# 3. Classification

 * Assign **labels** to **data points**
 * Training examples generalized to a **decision rule** (or more)

## Linear classifiers
 * Model expressed as a normal $w$ to a hyperplane separating two classes (and, optionally, a bias (offset) term $b$).
 * Linear classifiers are easy to understand, quick to train, work very well (especially in high dimensions) and make extremely efficient predictions.
 * In all future examples, use *homgeneous representation* and only define a model as $w$, with no bias term.

## Support Vector Machines
 * Max-margin classifiers
 * Find $w$ so that the margin to closest representatives of each class is maximized. Can be shown (but not here) that this is the right thing to do in order to improved our generalization.
 * Margin size is $\frac{1}{||w||_2} = \mathit{margin}$
 * There's always noise $\implies$ model as slack variables.

### Convex optimization
 * This is the way we solve the SVM constrained minimization problem
 * Minimization because we want to "shrink" our model's magnitude (i.e. the margin size) and, as much as possible, the impact of the slack variables (data points which we cannot avoid misclassifying).
 * Constrained because we also want to ensure our model does the right thing and correctly classifies most points (for most points, we expect their $\xi_i$ to be 0, and $y_iw^Tx_i\ge1$, meaning that the point is snugly placed in the correct class; positive means the right side of the separation hyperplane; also greater than one means it's beyond the separation margin).
 * **Problem:** current approach has a run-time complexity of $\Omega(n^2)$, and simply doesn't work if the data don't fit in memory.

### Convex optimization, reformulated
 * Because linear algebra is awesome, we can reformulate the (primal) SVM definition into something a little more useful.
 * $\xi_i = \operatorname{max}(0, 1 - y_iw^Tx_i)$, from the constraint part; it's called hinge loss ($l_{\operatorname{hinge}}$)
 * Shove this into the minimization formula.
 * We get: $\min_w{\left (w^Tw + C\sum\limits_{i}\max(0, 1 - y_iw^Tx_i) \right )}$

### Convex optimization, reformulated, again
 * We can formulate a multicriteria optimization problem in two ways:
     * Minimize everything at once
     * Minimize one objective, while keeping the other under a certain bound
 * Our above (re)formulation belongs to the first category (one big-ass $\min$)
 * Let's write it in the second way.
 * Minimize the second part, as long as the first part ($w^Tw$) is below some threshold B.
 * We write that as:
     * $\min_w\sum\limits_i\max(0, 1 - y_i w^T x_i)$ s. t. $||w||_2 \lt \frac{1}{\sqrt{\lambda}}$
 * Interestingly enough, all 3 of our formulations produce the **same solutions**. TODO: ask algebra guru for more details about why.
 * However, the complexity varies. A lot. The last version is the best in that regard.

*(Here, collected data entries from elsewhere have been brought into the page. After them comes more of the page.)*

(* ===== verification/ExecutorProperties.v ===== *)
(** * Properties of the executor

    A query is parsed and checked in one pass.  The theorems are about any
    schema memory and any query text; the schemas of the witnesses are those the
    constructor of [GraphQlSchema] leaves. *)
From S2P Require Import Prelude Monad Character Cstring Diagnostic StdMap Syntaxes.
From S2P Require Import TextWriter Scanner ScannerSpec Parser ParserSpec Schema SchemaChecks ValueSafety.
From S2P Require Import Executor ExecutorRules ExecutorValues ExecutorSelections ExecutorDefinitions.

#[local] Arguments u : simpl never.

(** An executor with the schema of a source that is constructed without an
    exception. *)
Definition executor_on (source_ : ustring) : GraphQlExecutor :=
  match construct_GraphQlSchema source_ with
  | Ok _ schema =>
      match add_schema schema new_GraphQlExecutor with
      | Ok _ s => s
      | _ => new_GraphQlExecutor
      end
  | _ => new_GraphQlExecutor
  end.

(** The schema and the query of the witnesses. *)
Definition example_schema : ustring :=
  u "interface N { id: ID } type A implements N { id: ID } type Query { n: N a(x: [Int]!): A }".
Definition example_query : ustring :=
  u "query q { n { ...f } a(x: [1 2]) { id } } fragment f on A { id }".

(** The result of executing a query, for the queries that are executed. *)
Definition executed (query_ : ustring) (s : GraphQlExecutor) : GraphQlExecutor :=
  match Execute query_ s with Ok _ s' => s' | _ => s end.

(** ** Queries *)

(** C8: executing any query on any schema ends: the loops and the recursion are
    within the fuel, whatever the nesting of the selections, values and
    directives.  The exceptions are those of the scanner and of [get_type_name]. *)
Theorem execute_terminates query_ s :
  (∃ x s', Execute query_ s = Ok x s') ∨
  (∃ e s', Execute query_ s = Throw e s' ∧ exec_exn e) ∨
  Execute query_ s = Undefined.
Proof.
  destruct (wp_ends _ _ _ _ _ (Execute_spec query_ s)) as [(x & s' & Hrun & _)|[|]]; eauto.
Qed.

(** C7: when a query is executed without a new diagnostic, every operation
    selects from the root type of its kind and every fragment from an object type
    of the schema; each selected field is one of its type, with arguments that are
    defined, have values that fit their types and, in parentheses, are complete;
    directives are defined and allowed where they are; inline fragments and
    spreads are on objects that can occur where they are; no two fragments have
    the same name. *)
Theorem execute_accepts query_ s x s' :
  Execute query_ s = Ok x s' →
  length (diagnostics (parser s')) = length (diagnostics (parser s)) →
  executable_ok s (heap s') (forward_fragment_references s') x ∧
  executable_diagnostics x = diagnostics (parser s) ∧ heap s `prefix_of` heap s'.
Proof. intros Hrun. by apply (wp_ok _ _ _ _ _ _ _ (Execute_spec query_ s) Hrun). Qed.

Lemma execute_accepts_witness :
  let s := executor_on example_schema in
  ∃ x s', Execute example_query s = Ok x s' ∧
    length (diagnostics (parser s')) = length (diagnostics (parser s)) ∧
    length (operation_definitions x) = 1%nat ∧ length (fragment_definitions x) = 1%nat ∧
    length (forward_fragment_references s') = 1%nat ∧
    executable_ok s (heap s') (forward_fragment_references s') x.
Proof.
  intros s. destruct (Execute example_query s) as [x s'| | |] eqn:Hrun;
    [|vm_compute in Hrun; discriminate..].
  exists x, s'. split; [done|].
  assert (Hrep : length (diagnostics (parser s')) = length (diagnostics (parser s)) ∧
    length (operation_definitions x) = 1%nat ∧ length (fragment_definitions x) = 1%nat ∧
    length (forward_fragment_references s') = 1%nat).
  { vm_compute in Hrun. injection Hrun as <- <-. by vm_compute. }
  destruct Hrep as (Hrep & H1 & H2 & H3). split_and!; [done..|].
  by apply (execute_accepts example_query s x s' Hrun).
Defined.

(** A query with a defect has diagnostics. *)
Example execute_rejects :
  map (λ query_, length (diagnostics (parser (executed query_ (executor_on example_schema)))))
    [u "{ id }"; u "{ a(x: [true]) { id } }"; u "{ n { ...g } }"; u "{ a(x: 1) { id } }";
     u "{ a() { id } }"; u "{ n { ... on Query { n { id } } } }"; u "{ n @d { id } }"]
  = [1; 1; 1; 1; 1; 1; 2]%nat.
Proof. vm_compute. reflexivity. Qed.

(** The name that is looked up is the alias: an alias that is a field hides a name
    that is none, and one that is no field is rejected. *)
Example alias_looked_up :
  map (λ query_, length (diagnostics (parser (executed query_ (executor_on example_schema)))))
    [u "{ n: zzz { id } }"; u "{ m: n { id } }"] = [0; 1]%nat.
Proof. vm_compute. reflexivity. Qed.

(** C12: whatever the query, the executor leaves the schema as it was but for the
    list flags of its types: the declarations, the symbols, the definitions of
    directives and the root types are the same, and diagnostics are only added. *)
Theorem execute_keeps_schema query_ s x s' :
  Execute query_ s = Ok x s' →
  (∀ p d, heap s !! p = Some (NDecl d) → heap s' !! p = Some (NDecl d)) ∧
  (∀ p t, heap s !! p = Some (NType t) →
    ∃ b, heap s' !! p = Some (NType (set_is_list_type b t))) ∧
  symbols s' = symbols s ∧ directive_definitions s' = directive_definitions s ∧
  (∀ o, root_of s' o = root_of s o) ∧
  diagnostics (parser s) `prefix_of` diagnostics (parser s').
Proof.
  intros Hrun. destruct (wp_ok _ _ _ _ _ _ _ (Execute_spec query_ s) Hrun) as [Hs _].
  split_and!; [|..|by apply (steps_symbols _ _ Hs)|by apply (steps_definitions _ _ Hs)
    |intros o; exact (root_of_steps _ _ o Hs)|by apply (parses_diagnostics _ _ _ _ (steps_parser _ _ Hs))].
  - intros p d Hp. by destruct (steps_heap _ _ Hs p (NDecl d) Hp) as (n & ? & ->).
  - intros p t Hp. destruct (steps_heap _ _ Hs p (NType t) Hp) as (n & Hn & b & ->). by exists b.
Qed.

(** A list for a type that is no list leaves the list flag of the type set. *)
Definition flag_query : ustring := u "{ a(x: [1] y: [2]) { id } }".
Definition flag_schema : ustring :=
  u "type A { id: ID } type Query { a(x: [Int] y: Int): A }".

Lemma execute_keeps_schema_witness :
  let s := executor_on flag_schema in
  ∃ x s' t, Execute flag_query s = Ok x s' ∧ heap s !! 4%nat = Some (NType t) ∧
    is_list_type t = false ∧ heap s' !! 4%nat = Some (NType (set_is_list_type true t)) ∧
    symbols s' = symbols s.
Proof.
  intros s. destruct (Execute flag_query s) as [x s'| | |] eqn:Hrun;
    [|vm_compute in Hrun; discriminate..].
  destruct (execute_keeps_schema flag_query s x s' Hrun) as (_ & _ & Hsym & _).
  exists x, s'. assert (Hs' : executed flag_query s = s') by (unfold executed; by rewrite Hrun).
  rewrite <- Hs'. eexists. split; [done|]. split; [vm_compute; reflexivity|].
  split; [reflexivity|]. split; [vm_compute; reflexivity|]. by rewrite Hs'.
Defined.

(** ** Values *)

(** C9: a value that is read for a type without a new diagnostic is one of the
    type: null where null is allowed, a scalar of the type, a value of the enum,
    an object whose fields are distinct fields of the input object, none of the
    required ones missing, or a list for a list type.  The memory is then as
    before: the list flags that were cleared for the elements are set again. *)
Theorem parse_value_fits p v s s' :
  parser_ok True (λ _, True) (parser s) →
  Executor.parse_value_ (Some p) s = Ok (Some v) s' →
  length (diagnostics (parser s')) = length (diagnostics (parser s)) →
  fits (symbols s) (heap s) p v ∧ heap s' = heap s.
Proof.
  intros Hok Hrun Hrep.
  destruct (wp_ok _ _ _ _ _ _ _ (parse_value__spec (Some p) s Hok) Hrun) as (Hs & _ & Hv).
  split; [by apply (Hv Hrep)|by apply (values_heap _ _ Hs)].
Qed.

Definition value_schema : ustring :=
  u "enum E { X Y } input I { e: E! l: [Int]! } type Query { a(x: [I]): Int }".
Definition value_text : ustring := u "[{ e: X l: [1 2] } { l: [] e: Y }]".

Lemma parse_value_fits_witness :
  let s := on_query value_text (executor_on value_schema) in
  ∃ v s', Executor.parse_value_ (Some 5%nat) s = Ok (Some v) s' ∧
    parser_ok True (λ _, True) (parser s) ∧
    length (diagnostics (parser s')) = length (diagnostics (parser s)) ∧
    fits (symbols s) (heap s) 5 v ∧ heap s' = heap s.
Proof.
  intros s. assert (Hok : parser_ok True (λ _, True) (parser s)) by apply on_query_ok.
  destruct (Executor.parse_value_ (Some 5%nat) s) as [[v|] s'| | |] eqn:Hrun;
    [|vm_compute in Hrun; discriminate..].
  assert (Hrep : length (diagnostics (parser s')) = length (diagnostics (parser s))).
  { vm_compute in Hrun. injection Hrun as <- <-. by vm_compute. }
  exists v, s'. split; [done|]. split; [done|]. split; [done|].
  exact (parse_value_fits 5 v s s' Hok Hrun Hrep).
Defined.

(** A name where a value of a type without a name is expected, a scalar, is
    never read: after the diagnostic the null name of the type is dereferenced. *)
Theorem name_for_scalar_undefined p t s :
  parser_ok True (λ _, True) (parser s) →
  heap s !! p = Some (NType t) → type_name t = None →
  wp True (parse_enum_value (Some p)) (λ _ _, False) (λ e _, exec_exn e) s.
Proof.
  intros Hok Hp Hn. unfold parse_enum_value. do 5 xstep. repeat xstep; congruence.
Qed.

Definition scalar_schema : ustring := u "type Query { a(x: Int!): Int }".

Lemma name_for_scalar_undefined_witness :
  let s := on_query (u "foo") (executor_on scalar_schema) in
  ∃ t, heap s !! 1%nat = Some (NType t) ∧ type_name t = None ∧
    parser_ok True (λ _, True) (parser s) ∧
    wp True (parse_enum_value (Some 1%nat)) (λ _ _, False) (λ e _, exec_exn e) s.
Proof.
  intros s. assert (Hok : parser_ok True (λ _, True) (parser s)) by apply on_query_ok.
  destruct (heap s !! 1%nat) as [[t|]|] eqn:Ht; [|vm_compute in Ht; discriminate..].
  assert (Hn : type_name t = None) by (vm_compute in Ht; by injection Ht as <-).
  exists t. split_and!; [done..|]. exact (name_for_scalar_undefined 1 t s Hok Ht Hn).
Defined.

(** In a query this is undefined behaviour of [Execute]. *)
Example execute_undefined :
  Execute (u "{ a(x: foo) }") (executor_on scalar_schema) = Undefined.
Proof. vm_compute. reflexivity. Qed.

(** ** Type conditions *)

(** C13: the check of a fragment on [object] where [current] is selected from
    reports nothing and changes nothing exactly when the fragment can apply: the
    object implements the interface, has the name of the object, or is a member of
    the union.  Otherwise it adds one diagnostic, which is that of the kind of
    [current]. *)
Theorem check_fragment_assignment_verdict name object current s :
  parser_ok False (λ _, True) (parser s) →
  is_object object → declared object → declared current →
  wp False (check_fragment_assignment name object current) (λ _ s',
      (condition_ok object current ∧ s' = s) ∨
      (¬ condition_ok object current ∧ ∃ m, _template m = assignment_template current ∧
        s' = with_diagnostic m s))
    (λ e _, parse_exn e) s.
Proof.
  intros Hok Ho Hd Hc.
  apply (check_fragment_assignment_spec False (λ _, True) s Hok name object current). by left.
Qed.

(** The object [A] and the interface [N] of the example. *)
Definition declaration_at (p : ptr) (s : GraphQlExecutor) : option Declaration :=
  match heap s !! p with Some (NDecl d) => Some d | _ => None end.

Lemma check_fragment_assignment_verdict_witness :
  let s := on_query example_query (executor_on example_schema) in
  ∃ object current name,
    parser_ok False (λ _, True) (parser s) ∧
    declaration_at 2 s = Some object ∧ declaration_at 0 s = Some current ∧
    is_object object ∧ declared object ∧ declared current ∧ condition_ok object current ∧
    wp False (check_fragment_assignment name object current) (λ _ s',
      (condition_ok object current ∧ s' = s) ∨
      (¬ condition_ok object current ∧ ∃ m, _template m = assignment_template current ∧
        s' = with_diagnostic m s))
    (λ e _, parse_exn e) s.
Proof.
  intros s. assert (Hok : parser_ok False (λ _, True) (parser s)).
  { apply on_query_defined. vm_compute. congruence. }
  destruct (declaration_at 2 s) as [object|] eqn:Ho; [|vm_compute in Ho; discriminate].
  destruct (declaration_at 0 s) as [current|] eqn:Hc; [|vm_compute in Hc; discriminate].
  vm_compute in Ho, Hc. injection Ho as <-. injection Hc as <-.
  do 2 eexists. exists (mkName (new_Syntax S_Name 0 1) (u "f")). split; [exact Hok|].
  split; [reflexivity|]. split; [reflexivity|].
  match goal with |- is_object ?o ∧ _ ∧ declared ?c ∧ _ =>
    assert (Hio : is_object o) by (eexists; reflexivity);
    assert (Hdo : declared o) by (split; [eexists; reflexivity|reflexivity]);
    assert (Hdc : declared c) by (split; [eexists; reflexivity|reflexivity])
  end.
  split_and!; [done..| |].
  - do 3 eexists. split_and!; vm_compute; reflexivity.
  - by apply check_fragment_assignment_verdict.
Defined.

## Convex optimization, in general
 * Many supervized learning problems consists of two components: a loss function and a regularizer.
 * From a (handwavily explained) Bayesian standpoint, the former represents the evidence, while the latter, our prior knowledge (i.e. we *know* our model shouldn't be *too* complex) [citation needed]
 * As we saw before, there are two ways to state these problems mathematically.
     * Using a single "large" minimization (l + r)
     * Using a little minimization (l) plus a constraint (r)
 * We will focus on the second techniques, as it makes it possible to perform online learning.
 
 
OCP -> online-to-batch conversion by averaging if we want to train a single SVM on fixed data set
If we also pick data at random -> SGD.

* TODO: strong convexity and its benefits 
    * Using geometric examples can really help!
* TODO: adapting to geometry
    * ADAGRAD explained really well in tutorial(s)
* TODO: parallelism

## Open questions
 * When transitioning from the first SVM formulation (with slack variables), to the second one aren't we loosening any constraint by fixing $\xi$?
     * (tentative) It seems we're not, since we're taking multiple cases into consideration and merging them together into a single formulation using max.
 * Slide 04:18: Is the first (primal) SVM formulation a (ii)-type one (since it has a minimization and its constraint as separate equation), or is it not eligible for this categorization?